Pictured: Convicted tax cheat and alleged former IRA chief serves out remainder of sentence in open prison

Thomas 'Slab' Murphy in Loughan House
Thomas 'Slab' Murphy in Loughan House
Thomas 'Slab' Murphy in Loughan House
Independent.ie Newsdesk

Independent.ie Newsdesk

Convicted tax cheat and the alleged former IRA chief of staff Thomas ‘Slab’ Murphy will serve out the remainder of his 18 month sentence in open prison ‘Loughan House’.

A tracksuit-clad Murphy (67) was pictured walking in the grounds close to Loughan House last week.

Murphy, described as a “good republican” by Sinn Fein leader Gerry Adams, was sentenced to 18 months in prison by the Special Criminal Court on election day in February of last year.

Murphy was found guilty on nine counts of failing to file tax returns, worth €190,000, between 1996 and 2004.

His transfer to the low-security facility comes as he prepares for his release in April.

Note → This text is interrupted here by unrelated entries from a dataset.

Lemma kern_raw_rows : rows_of_length n K.
Proof.
  unfold K, kern_raw, enumerate. fold n.
  assert (H0 : rows_of_length n (np_zeros2 n n)).
  { unfold rows_of_length, np_zeros2. apply Forall_forall. intros row Hrow.
    apply repeat_spec in Hrow. subst row. apply repeat_length. }
  revert H0. generalize (np_zeros2 n n). generalize 0%nat.
  induction (removelast edges) as [|x xs IH]; intros i m Hm; cbn [enumerate_from fold_left]; auto.
  apply IH. now apply set_col_rows.
Qed.

(** Column [i] of the returned matrix, from column [i] of the raw one. *)
Lemma kernel_matrix_col (kmat : list (list R)) (i : nat) :
  kernel_matrix self edges = Ok kmat -> (i < n)%nat ->
  nth i (sum_axis0 n (clip_pos K)) 0 = Rsum (map pos_part (col i K)) /\
  nth i (sum_axis0 n (clip_neg K)) 0 = Rsum (map neg_part (col i K)) /\
  col i kmat
  = map (fun k => pos_part k - neg_part k *
                  (Rsum (map pos_part (col i K)) / Rsum (map neg_part (col i K))))
        (col i K).
Proof.
  intros Hk Hi. apply kernel_matrix_eq in Hk. subst kmat. fold n K.
  pose proof kern_raw_rows as HK.
  assert (HP : rows_of_length n (clip_pos K)) by now apply rows_of_length_map.
  assert (HN : rows_of_length n (clip_neg K)) by now apply rows_of_length_map.
  assert (HcP : col i (clip_pos K) = map pos_part (col i K))
    by now apply col_map with (n := n).
  assert (HcN : col i (clip_neg K) = map neg_part (col i K))
    by now apply col_map with (n := n).
  rewrite !(@sum_axis0_nth n) by assumption. rewrite HcP, HcN.
  split; [reflexivity|]. split; [reflexivity|].
  unfold rescale_neg. real_ops.
  set (ratio := zip_with Rdiv (sum_axis0 n (clip_pos K)) (sum_axis0 n (clip_neg K))).
  assert (Hrl : length ratio = n).
  { unfold ratio. rewrite zip_with_length, !sum_axis0_length by assumption. lia. }
  assert (Hri : nth i ratio 0
                = Rsum (map pos_part (col i K)) / Rsum (map neg_part (col i K))).
  { unfold ratio.
    rewrite (zip_with_nth Rdiv _ _ 0 0 0) by (rewrite sum_axis0_length by assumption; lia).
    rewrite !(@sum_axis0_nth n) by assumption. now rewrite HcP, HcN. }
  rewrite (@col_zip_rows Rminus n) by (auto using rows_of_length_scale).
  rewrite (@col_scale_rows n) by assumption.
  rewrite HcP, HcN, Hri, map_map.
  apply (zip_with_map_same pos_part
           (fun k => neg_part k *
                     (Rsum (map pos_part (col i K)) / Rsum (map neg_part (col i K))))
           Rminus).
Qed.
End KernelMatrix.


(** *** The decomposition returned by [convolve] *)

Lemma dot_row_split (row data : list R) :
  dot_row row data
  = dot_row (map pos_part row) data - dot_row (map neg_part row) data.
Proof.
  unfold dot_row, zero. real_ops. rewrite !fold_left_Rplus.
  enough (H : Rsum (zip_with Rmult row data)
              = Rsum (zip_with Rmult (map pos_part row) data)
                - Rsum (zip_with Rmult (map neg_part row) data)) by lra.
  unfold Rsum. revert data.
  induction row as [|v row IH]; intros [|d data]; cbn [map zip_with fold_right]; try lra.
  rewrite IH. rewrite (pos_neg_split v) at 1. lra.
Qed.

He was moved from the Midlands Prison in Portlaoise to the Co Cavan facility last week.

Thomas 'Slab' Murphy in Loughan House
Thomas 'Slab' Murphy in Loughan House

It’s understood Murphy kept a low profile in the Midlands prison, not mixing with other prisoners and keeping to himself.

His decision to keep away from Continuity and Real IRA inmates meant that Murphy was treated as a non-political prison during his time in the midlands and qualified for transfer to Loughan House.

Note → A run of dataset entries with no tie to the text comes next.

(** X4.  When no two nodes of a cluster share a numerical ID and none is
    above the counter, this still holds after any sequence of metadata steps
    of concurrent creations that does not wrap the counter: a new node never
    takes the numerical ID of an existing master or node. *)
Theorem creations_keep_numbering (facade : Facade) (ms : list Mutation)
    (props : JSONProperties)
    (Hg : 0 <= propertiesv2.GlobalLastIndex (nodesV2Of props))
    (Hroom : propertiesv2.GlobalLastIndex (nodesV2Of props) + len ms
             < 2 ^ 64)
    (Hwell : wellNumbered (nodesV2Of props)) :
  wellNumbered (nodesV2Of (fst (run facade ms props))).
Proof. now apply run_keeps_wellNumbered. Qed.

Lemma creations_keep_numbering_witness :
  NoDup (numericalIDs
           (nodesV2Of (fst (run okFacade threeCreations runningProps)))).
Proof.
  refine (proj1 (creations_keep_numbering okFacade threeCreations
                                          runningProps _ _ _)).
  - cbn. lia.
  - vm_compute. reflexivity.
  - split.
    + repeat constructor; cbn; intuition discriminate.
    + repeat constructor; cbn; lia.
Defined.

Lemma countFrom_bounds (count : nat) :
  forall first, Forall (fun id => first <= id < first + Z.of_nat count)
                       (countFrom first count).
Proof.
  induction count as [|n IH]; intros first; cbn [countFrom].
  - constructor.
  - constructor; [lia|].
    eapply Forall_impl; [|apply IH]. cbn. intros; lia.
Qed.

Lemma countFrom_NoDup (count : nat) :
  forall first, NoDup (countFrom first count).
Proof.
  induction count as [|n IH]; intros first; cbn [countFrom].
  - constructor.
  - constructor; [|apply IH].
    intros Hin. pose proof (countFrom_bounds n (first + 1)) as Hb.
    rewrite Forall_forall in Hb. specialize (Hb _ Hin). lia.
Qed.

(** X5.  The nodes of a cluster loaded from metadata without a Nodes v2
    property are numbered without repetition, and so are they after any
    later sequence of metadata steps of creations that does not wrap the
    counter: the numerical IDs given after the upgrade never collide with
    those the upgrade gave. *)
Theorem upgrade_then_creations (facade : Facade) (ms : list Mutation)
    (props : JSONProperties)
    (Habsent : NodesV2 props = None)
    (Hroom : len (propertiesv1.Masters
                    (Inspect (NodesV1 props) propertiesv1.newClusterNodes))
             + len (propertiesv1.PrivateNodes
                      (Inspect (NodesV1 props) propertiesv1.newClusterNodes))
             + len ms < 2 ^ 64) :
  exists upgraded,
    updateNodesPropertyIfNeeded props = Ok upgraded
    /\ wellNumbered (nodesV2Of upgraded)
    /\ wellNumbered (nodesV2Of (fst (run facade ms upgraded))).
Proof.
  set (nodesV1 := Inspect (NodesV1 props) propertiesv1.newClusterNodes) in *.
  pose proof (len_nonneg (propertiesv1.Masters nodesV1)) as Hm.
  pose proof (len_nonneg (propertiesv1.PrivateNodes nodesV1)) as Hp.
  pose proof (len_nonneg ms) as Hms.
  assert (Hup : upgradeNodes nodesV1 propertiesv2.newClusterNodes
                = propertiesv2.mkClusterNodes
                    (numbered 0 (propertiesv1.Masters nodesV1))
                    (numbered (len (propertiesv1.Masters nodesV1))
                              (propertiesv1.PrivateNodes nodesV1))
                    (propertiesv1.MasterLastIndex nodesV1)
                    (propertiesv1.PrivateLastIndex nodesV1)
                    (len (propertiesv1.Masters nodesV1)
                     + len (propertiesv1.PrivateNodes nodesV1))).
  { unfold upgradeNodes.
    rewrite (fold_upgradeNode true) by (cbn; lia).
    rewrite (fold_upgradeNode false) by (cbn; lia).
    reflexivity. }
  assert (Hwell : wellNumbered
                    (upgradeNodes nodesV1 propertiesv2.newClusterNodes)).
  { rewrite Hup. unfold wellNumbered, numericalIDs.
    cbn [propertiesv2.Masters propertiesv2.PrivateNodes
         propertiesv2.GlobalLastIndex].
    rewrite map_app, !numbered_ids. split.
    - replace (len (propertiesv1.Masters nodesV1) + 1)
        with (0 + 1 + Z.of_nat (List.length (propertiesv1.Masters nodesV1)))
        by (unfold len; lia).
      rewrite <- countFrom_app. apply countFrom_NoDup.
    - apply Forall_app. split.
      + eapply Forall_impl; [|apply countFrom_bounds]. cbn beta.
        unfold len in *. intros; lia.
      + eapply Forall_impl; [|apply countFrom_bounds]. cbn beta.
        unfold len in *. intros; lia. }
  exists (setNodesV2 props
            (upgradeNodes nodesV1 propertiesv2.newClusterNodes)).
  split; [|split].
  - unfold updateNodesPropertyIfNeeded, Alter. rewrite Habsent. reflexivity.
  - exact Hwell.
  - apply run_keeps_wellNumbered; [| |exact Hwell];
      rewrite nodesV2Of_setNodesV2, Hup; cbn; lia.
Qed.

Lemma upgrade_then_creations_witness :
  exists upgraded,
    updateNodesPropertyIfNeeded legacyProps = Ok upgraded
    /\ NoDup (numericalIDs
                (nodesV2Of (fst (run okFacade threeCreations upgraded)))).
Proof.
  destruct (upgrade_then_creations okFacade threeCreations legacyProps
                                   eq_refl)
    as (upgraded & Hrun & _ & Hwell & _).
  - vm_compute. reflexivity.
  - exists upgraded. split; assumption.
Defined.

(** X6.  Recording a host whose ID no private node has, and then taking it
    out again with the removal step of [deleteNode], gives back the
    privateNodes list and the masters as they were: the removed node is the
    recorded one.  The counter keeps its new value, so the numerical ID of
    the removed node is not given again. *)
Theorem registerHost_then_removeNode (facade : Facade) (rh : Host)
    (nodesV2 registered : propertiesv2.ClusterNodes)
    (node : propertiesv2.ClusterNode)
    (Hfresh : Forall (fun v => propertiesv2.ID v <> GetID rh)
                     (propertiesv2.PrivateNodes nodesV2))
    (Hroom : 0 <= propertiesv2.GlobalLastIndex nodesV2 < 2 ^ 64 - 1)
    (Hrecorded : registerHost facade false rh nodesV2
                 = Ok (registered, node)) :
  exists removed,
    removeNode rh registered = Ok (removed, node)
    /\ propertiesv2.PrivateNodes removed = propertiesv2.PrivateNodes nodesV2
    /\ propertiesv2.Masters removed = propertiesv2.Masters nodesV2
    /\ propertiesv2.NumericalID node
       = propertiesv2.GlobalLastIndex nodesV2 + 1
    /\ propertiesv2.GlobalLastIndex removed
       = propertiesv2.GlobalLastIndex nodesV2 + 1.
Proof.
  destruct (registerHost_inv _ _ _ _ _ _ Hrecorded)
    as (Hid & _ & Hnum & ->).
  rewrite uint_incr_small in * by exact Hroom.
  eexists. split.
  - apply (removeNode_at rh _ (propertiesv2.PrivateNodes nodesV2) [] node);
      [reflexivity | exact Hid | exact Hfresh].
  - cbn. rewrite !app_nil_r. repeat apply conj; auto.
Qed.

Lemma registerHost_then_removeNode_witness :
  exists removed,
    removeNode (mkHost "id-c1-node-4" "c1-node-4")
               (nodesV2Of
                  (fst (mutate okFacade
                               (Registration false
                                  (mkHost "id-c1-node-4" "c1-node-4"))
                               runningProps)))
    = Ok (removed,
          propertiesv2.mkClusterNode "id-c1-node-4" 5 "c1-node-4" ""
                                     "10.0.0.9")
    /\ propertiesv2.PrivateNodes removed = [node1; node2; node3].
Proof.
  destruct (registerHost_then_removeNode
              okFacade (mkHost "id-c1-node-4" "c1-node-4")
              (nodesV2Of runningProps)
              (nodesV2Of
                 (fst (mutate okFacade
                              (Registration false
                                 (mkHost "id-c1-node-4" "c1-node-4"))
                              runningProps)))
              (propertiesv2.mkClusterNode "id-c1-node-4" 5 "c1-node-4" ""
                                          "10.0.0.9"))
    as (removed & Hremove & Hnodes & _).
  - repeat constructor; cbn; discriminate.
  - cbn. lia.
  - reflexivity.
  - exists removed. split; assumption.
Defined.

Lemma removeNode_first_parts (host : Host)
    (nodesV2 : propertiesv2.ClusterNodes) :
  Forall (fun v => propertiesv2.ID v <> GetID host)
         (propertiesv2.PrivateNodes nodesV2)
  \/ exists before node after,
       propertiesv2.PrivateNodes nodesV2 = before ++ node :: after
       /\ propertiesv2.ID node = GetID host
       /\ Forall (fun v => propertiesv2.ID v <> GetID host) before.
Proof. apply first_with_ID. Qed.

(** X7.  Taking a node out with the removal step of [deleteNode] and
    putting it back with the restore step both keep the numbering of the
    cluster free of repetitions. *)
Theorem removeNode_keeps_numbering (host : Host)
    (nodesV2 removed : propertiesv2.ClusterNodes)
    (node : propertiesv2.ClusterNode)
    (Hwell : wellNumbered nodesV2)
    (Hremove : removeNode host nodesV2 = Ok (removed, node)) :
  wellNumbered removed
  /\ exists restored,
       restoreNodes [node] removed = Ok (restored, tt)
       /\ wellNumbered restored
       /\ Permutation.Permutation (propertiesv2.PrivateNodes restored)
                                  (propertiesv2.PrivateNodes nodesV2).
Proof.
  destruct (removeNode_first_parts host nodesV2)
    as [Habsent | (before & found & after & Hsplit & Hid & Hbefore)].
  - rewrite (removeNode_absent _ _ Habsent) in Hremove. discriminate.
  - rewrite (removeNode_at _ _ _ _ _ Hsplit Hid Hbefore) in Hremove.
    injection Hremove as <- <-.
    assert (Hperm : Permutation.Permutation
                      (before ++ after ++ [found]) (before ++ found :: after)).
    { apply Permutation.Permutation_app_head.
      apply Permutation.Permutation_sym,
        Permutation.Permutation_cons_append. }
    assert (Hrestored : wellNumbered
                          (setPrivateNodes
                             (setPrivateNodes nodesV2 (before ++ after))
                             ((before ++ after) ++ [found]))).
    { eapply wellNumbered_permutation; [| |exact Hwell]; [|reflexivity].
      unfold numericalIDs. cbn [setPrivateNodes propertiesv2.Masters
                                propertiesv2.PrivateNodes].
      rewrite Hsplit, <- app_assoc.
      apply Permutation.Permutation_map, Permutation.Permutation_app_head,
        Permutation.Permutation_sym, Hperm. }
    split.
    + destruct Hwell as [Hnodup Hall]. unfold wellNumbered, numericalIDs in *.
      cbn [setPrivateNodes propertiesv2.Masters propertiesv2.PrivateNodes
           propertiesv2.GlobalLastIndex].
      rewrite Hsplit in Hnodup, Hall.
      rewrite app_assoc, map_app in Hnodup, Hall. cbn [map] in Hnodup, Hall.
      rewrite app_assoc, map_app. split.
      * eapply NoDup_remove_1. exact Hnodup.
      * apply Forall_app in Hall. destruct Hall as [Ha Hb].
        apply Forall_app. split; [exact Ha|]. now inversion Hb.
    + eexists. split; [reflexivity|]. split; [exact Hrestored|].
      cbn [setPrivateNodes propertiesv2.PrivateNodes].
      rewrite Hsplit, <- app_assoc. exact Hperm.
Qed.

Loughan House is set in 47 acres of park and woodland in Co Cavan, which the inmates are free to enjoy.

Murphy, wearing a black fleece jacket and tracksuit bottoms, was pictured by the ‘Sunday World’ while out walking.

Other high profile prisoners at Loughan House include the three former banking executives serving sentences for their part in a €7bn market deception.

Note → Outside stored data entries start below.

(** * A tool-calling agent over a chat backend: model and verification

    Shallow embedding of [agent_behavior_cloning/llm_with_function_calling.py]:
    the two tool handlers ([evaluate_arithmetic], [get_current_time]), the
    tool table [TOOLS] and the orchestration function [process_query].

    The host facilities the script relies on are modelled explicitly:
    - Python values, dictionaries (insertion-ordered association lists) and
      exceptions;
    - [eval] on the fragment of Python expressions made of integer literals,
      names, the constants [True]/[False]/[None], the operators
      [+ - * / // **], parentheses, attribute access and calls;
    - the chat backend and the wall clock as oracles of a [host] record;
    - standard output and the calls made, as a trace of events.

    The model of [eval] follows the language reference.  Floating-point
    results are outside it: an evaluation that would produce one ends in
    [Unmodelled], about which nothing is claimed.  The resource limits of
    an interpreter (nesting depth, memory, the cap on the number of digits
    converted between text and integers) are not modelled either. *)

From Stdlib Require Import String Ascii List ZArith NArith Lia Bool QArith.
From Stdlib Require Import DecimalString.
From Stdlib Require DecimalN DecimalPos DecimalFacts.
Import ListNotations.

Open Scope string_scope.
Open Scope Z_scope.

(* ================================================================== *)
(** ** Python values *)

(** JSON-like Python objects.  A [dict] keeps insertion order, as Python
    dictionaries do; keys are strings. *)
#[warnings="-register-all"]
Inductive value : Type :=
| VNone
| VBool (b : bool)
| VInt (z : Z)
| VStr (s : string)
| VTuple (elts : list value)
| VList (elts : list value)
| VDict (items : list (string * value)).

Definition dict : Type := list (string * value).

(** [d[key]] lookup; [None] stands for the missing key. *)
Fixpoint dict_lookup (d : dict) (key : string) : option value :=
  match d with
  | [] => None
  | (k, v) :: d' => if String.eqb k key then Some v else dict_lookup d' key
  end.

(** [d.get(key, default)] *)
Definition dict_get (d : dict) (key : string) (default : value) : value :=
  match dict_lookup d key with
  | Some v => v
  | None => default
  end.

(* ================================================================== *)
(** ** Exceptions and outcomes *)

(** The exception classes that occur, with the data a handler can observe.
    [ValueError cause] is the error raised by [evaluate_arithmetic], whose
    message quotes the exception [cause] it wraps. *)
Inductive exn : Type :=
| SyntaxError
| NameError (id : string)
| ZeroDivisionError
| TypeError
| AttributeError (attr : string)
| KeyError (key : string)
| ValueError (cause : exn).

Definition is_ValueError (e : exn) : bool :=
  match e with
  | ValueError _ => true
  | _ => false
  end.

(** Outcome of running a piece of Python: a value, a raised exception, or
    [Unmodelled] when execution leaves the modelled fragment of the host
    language (floating point, syntax outside the fragment). *)
Inductive result (A : Type) : Type :=
| Ret (a : A)
| Raise (e : exn)
| Unmodelled.

Arguments Ret {A} a.
Arguments Raise {A} e.
Arguments Unmodelled {A}.

Definition bind {A B : Type} (r : result A) (k : A -> result B) : result B :=
  match r with
  | Ret a => k a
  | Raise e => Raise e
  | Unmodelled => Unmodelled
  end.

Declare Scope result_scope.
Delimit Scope result_scope with result.
Notation "x <- r ;; k" := (bind r (fun x => k))
  (at level 61, r at next level, right associativity) : result_scope.
Notation "' p <- r ;; k" := (bind r (fun x => let p := x in k))
  (at level 61, p pattern, r at next level, right associativity) : result_scope.
Open Scope result_scope.

(* ================================================================== *)
(** ** Strings *)

Module Str.

(** [s.replace(old, new)] for a one-character [old]: every occurrence of
    the character is replaced. *)
Fixpoint replace (old : ascii) (new : string) (s : string) : string :=
  match s with
  | EmptyString => EmptyString
  | String c s' =>
      if Ascii.eqb c old then new ++ replace old new s'
      else String c (replace old new s')
  end.

(** Longest prefix whose characters satisfy [p], and the remainder. *)
Fixpoint span (p : ascii -> bool) (s : string) : string * string :=
  match s with
  | EmptyString => (EmptyString, EmptyString)
  | String c s' =>
      if p c then let (a, b) := span p s' in (String c a, b)
      else (EmptyString, s)
  end.

Fixpoint forallb (p : ascii -> bool) (s : string) : bool :=
  match s with
  | EmptyString => true
  | String c s' => p c && forallb p s'
  end.

Fixpoint filter (p : ascii -> bool) (s : string) : string :=
  match s with
  | EmptyString => EmptyString
  | String c s' => if p c then String c (filter p s') else filter p s'
  end.

(** [sep.join(parts)] *)
Fixpoint join (sep : string) (parts : list string) : string :=
  match parts with
  | [] => EmptyString
  | [p] => p
  | p :: ps => p ++ sep ++ join sep ps
  end.

(** [s.rjust(width, fill)] *)
Definition rjust (width : nat) (fill : ascii) (s : string) : string :=
  string_of_list_ascii (repeat fill (width - String.length s)) ++ s.

End Str.

(** Character classes (ASCII). *)
Definition code (c : ascii) : N := N_of_ascii c.

Definition is_digit (c : ascii) : bool :=
  ((48 <=? code c) && (code c <=? 57))%N.

Definition is_alpha (c : ascii) : bool :=
  (((65 <=? code c) && (code c <=? 90)) || ((97 <=? code c) && (code c <=? 122)))%N.

Definition is_underscore (c : ascii) : bool := Ascii.eqb c "_".

Definition is_space (c : ascii) : bool := Ascii.eqb c " ".

(** Characters of a decimal literal and of an identifier. *)
Definition is_numchar (c : ascii) : bool := is_digit c || is_underscore c.
Definition is_idstart (c : ascii) : bool := is_alpha c || is_underscore c.
Definition is_idchar (c : ascii) : bool := is_alpha c || is_digit c || is_underscore c.

(* ================================================================== *)
(** ** The host's [eval]: tokens *)

Module PyEval.

Inductive token : Type :=
| TNum (n : N)
| TName (id : string)
| TPlus | TMinus
| TStar | TDoubleStar
| TSlash | TDoubleSlash
| TLParen | TRParen
| TDot.

(** Reserved words other than the constants [True], [False] and [None];
    they introduce syntax outside the fragment. *)
Definition other_keywords : list string :=
  ["and"; "as"; "assert"; "async"; "await"; "break"; "class"; "continue";
   "def"; "del"; "elif"; "else"; "except"; "finally"; "for"; "from";
   "global"; "if"; "import"; "in"; "is"; "lambda"; "nonlocal"; "not";
   "or"; "pass"; "raise"; "return"; "try"; "while"; "with"; "yield"].

(** [__debug__] is not looked up: the compiler replaces it by a constant
    that depends on the interpreter's optimisation flag. *)
Definition compile_time_names : list string := ["__debug__"].

Definition mem (s : string) (l : list string) : bool :=
  existsb (String.eqb s) l.

(** A run of digits and underscores is a decimal integer literal when
    underscores only separate digits and, if it starts with [0], all its
    digits are [0]. *)
Fixpoint underscores_ok (s : string) : bool :=
  match s with
  | EmptyString => true
  | String c s' =>
      (if is_underscore c
       then match s' with
            | EmptyString => false
            | String c' _ => is_digit c'
            end
       else true) && underscores_ok s'
  end.

Definition digits_of (run : string) : string := Str.filter is_digit run.

Definition leading_zeros_ok (digits : string) : bool :=
  match digits with
  | String "0" (String _ _) => Str.forallb (Ascii.eqb "0") digits
  | _ => true
  end.

Definition valid_decimal (run : string) : bool :=
  underscores_ok run && leading_zeros_ok (digits_of run).

Definition decimal_value (run : string) : N :=
  match NilEmpty.uint_of_string (digits_of run) with
  | Some d => N.of_uint d
  | None => 0%N
  end.

(** One step of the tokenizer. *)
Inductive lexed : Type :=
| LEnd
| LTok (t : token) (rest : string)
| LSyntaxError
| LUnmodelled.

Fixpoint lstrip (s : string) : string :=
  match s with
  | String c s' => if is_space c then lstrip s' else s
  | EmptyString => EmptyString
  end.

Definition next_token (s : string) : lexed :=
  match lstrip s with
  | EmptyString => LEnd
  | String c s' =>
      if is_digit c then
        let (run, rest) := Str.span is_numchar (String c s') in
        match rest with
        | String c' _ =>
            if is_alpha c' || Ascii.eqb c' "."
            then LUnmodelled        (* float, hex, imaginary... literals *)
            else if valid_decimal run then LTok (TNum (decimal_value run)) rest
                 else LSyntaxError
        | EmptyString =>
            if valid_decimal run then LTok (TNum (decimal_value run)) rest
            else LSyntaxError
        end
      else if is_idstart c then
        let (id, rest) := Str.span is_idchar (String c s') in
        if mem id other_keywords || mem id compile_time_names then LUnmodelled
        else LTok (TName id) rest
      else if Ascii.eqb c "+" then LTok TPlus s'
      else if Ascii.eqb c "-" then LTok TMinus s'
      else if Ascii.eqb c "(" then LTok TLParen s'
      else if Ascii.eqb c ")" then LTok TRParen s'
      else if Ascii.eqb c "*" then
        match s' with
        | String "*" s'' => LTok TDoubleStar s''
        | _ => LTok TStar s'
        end
      else if Ascii.eqb c "/" then
        match s' with
        | String "/" s'' => LTok TDoubleSlash s''
        | _ => LTok TSlash s'
        end
      else if Ascii.eqb c "." then
        match s' with
        | String c' _ =>
            if is_digit c' || Ascii.eqb c' "." then LUnmodelled
            else LTok TDot s'
        | EmptyString => LTok TDot s'
        end
      else LUnmodelled
  end.

(** The tokenizer: [next_token] iterated; every token consumes at least
    one character, so [length s] steps are enough. *)
Fixpoint tokenize_fuel (fuel : nat) (s : string) : result (list token) :=
  match fuel with
  | O => Unmodelled
  | S fuel' =>
      match next_token s with
      | LEnd => Ret []
      | LTok t rest => ts <- tokenize_fuel fuel' rest ;; Ret (t :: ts)
      | LSyntaxError => Raise SyntaxError
      | LUnmodelled => Unmodelled
      end
  end.

Definition tokenize (s : string) : result (list token) :=
  tokenize_fuel (S (String.length s)) s.

(** ** The host's [eval]: syntax trees and the parser *)

Inductive unaryop : Type := UAdd | USub.
Inductive operator : Type := Add | Sub | Mult | Div | FloorDiv | Pow.
Inductive argkind : Type := Positional | Starred | DoubleStarred.

(** The nodes of Python's [ast] that the fragment produces.  Without a
    comma in the fragment the only tuple display is [()], and a call has
    at most one argument. *)
Inductive expr : Type :=
| Constant (v : value)
| Name (id : string)
| EmptyTuple
| UnaryOp (op : unaryop) (operand : expr)
| BinOp (left : expr) (op : operator) (right : expr)
| Attribute (obj : expr) (attr : string)
| Call0 (func : expr)
| Call1 (func : expr) (kind : argkind) (arg : expr).

Definition atom_of_name (id : string) : expr :=
  if String.eqb id "True" then Constant (VBool true)
  else if String.eqb id "False" then Constant (VBool false)
  else if String.eqb id "None" then Constant VNone
  else Name id.

Definition parsed : Type := result (expr * list token).

Definition expect_rparen (e : expr) (ts : list token) : parsed :=
  match ts with
  | TRParen :: ts' => Ret (e, ts')
  | _ => Raise SyntaxError
  end.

Fomer Anglo executives Denis Casey, John Bowe and former Irish Life and Permanent group chief executive Denis Casey were jailed last year.

The trio were transferred to Loughan House last September after two months in Mountjoy Prison’s Training Unit.

Another inmate at Loughan House is former financial advisor and socialite Breifne O’Brien.

O’Brien (55) was jailed for running a pyramid scheme which went bust, leaving the investors, many of whom were friends and family, with a loss of €7.5m.

O’Brien was jailed for seven years in 2014.

Separately, investigations are continuing by the Criminal Assets Bureau into Slab Murphy’s financial empire.

According to the BBC’s underworld rich list, Murphy is reputed to have built up a fortune of more than €58m from money-laundering and smuggling cigarettes, oil and pigs.

He is believed to have done so while reputedly acting as the IRA’s head of operations in charge of bombing, and later as its chief-of-staff.

Last November, Murphy moved to appeal his convction and sentence.

Lawyers for for the bachelor farmer, whose family farm at Ballybinaby in Hackballscross, Co Louth, straddles the border, told the Court of Appeal he was unfairly convicted of tax evasion.

Counsel for Murphy (67) claimed the Special Criminal Court did not have regard to circumstantial evidence which would have cleared him.

He was convicted after the non-jury court found he failed to furnish the Revenue Commissioners with a return of income, profits or gains between 1996 and 2004.

In the same period he was alleged to have received €100,000 in grants and paid out over €300,000 to rent land.

The prosecution arose out of a raid by the Criminal Assets Bureau on the Murphy farm in 2006 during which black bags were discovered in a hay shed containing sums of cash totalling more than €250,000 and £100,000.

However, John Kearney QC, for Murphy, claimed there was strong evidence that some documents used in the prosecution, supposedly bearing Murphy’s signature, had been forged.